• _What is required_:
Find the line with "Definition same_shape (m" and the line with "(** [operator ()" in the entries below; output exactly those two lines, every line between them, and no others.

• _Dataset excerpts_:
(** The storage invariant as the data model states it: one value per
    diagonal when both dimensions are positive, no value in a matrix of no
    rows and no columns. *)
Definition storage_invariant (m : toeplitz_matrix) : Prop :=
  (0 < size1_ m /\ 0 < size2_ m -> array_size (data_ m) = size1_ m + size2_ m - 1) /\
  (size1_ m = 0 /\ size2_ m = 0 -> data_ m = []).

(** One stored value per diagonal. *)
Definition diagonal_count (m : toeplitz_matrix) : Prop :=
  array_size (data_ m) = size1_ m + size2_ m - 1.

(** What the constructors build: one stored value per diagonal, or the
    matrix of no rows and no columns with an empty storage. *)
Definition store_matches (m : toeplitz_matrix) : Prop :=
  diagonal_count m \/ (size1_ m = 0 /\ size2_ m = 0 /\ data_ m = []).

(** Two states of an object with the same dimensions and as many stored
    values. *)
Definition same_shape (m m' : toeplitz_matrix) : Prop :=
  size1_ m' = size1_ m /\ size2_ m' = size2_ m /\
  array_size (data_ m') = array_size (data_ m).

(** *** Element access *)

(** The subscript expression of [operator ()], with its two branches. *)
Definition offset (m : toeplitz_matrix) (i j : Z) : Z :=
  if i >=? j
  then size1_ m -s 1 -s i +s j
  else size1_ m +s j -s i -s 1.

(** [operator () (i, j)], the mutable overload: a reference into the
    storage. *)
Definition at_ref (m : toeplitz_matrix) (i j : Z) : outcome nat :=
  BOOST_UBLAS_CHECK (i <? size1_ m) bad_index ;;
  BOOST_UBLAS_CHECK (j <? size2_ m) bad_index ;;
  array_ref (data m) (offset m i j).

• _Result_:
Definition same_shape (m m' : toeplitz_matrix) : Prop :=
  size1_ m' = size1_ m /\ size2_ m' = size2_ m /\
  array_size (data_ m') = array_size (data_ m).

(** *** Element access *)

(** The subscript expression of [operator ()], with its two branches. *)
Definition offset (m : toeplitz_matrix) (i j : Z) : Z :=
  if i >=? j
  then size1_ m -s 1 -s i +s j
  else size1_ m +s j -s i -s 1.

(** [operator () (i, j)], the mutable overload: a reference into the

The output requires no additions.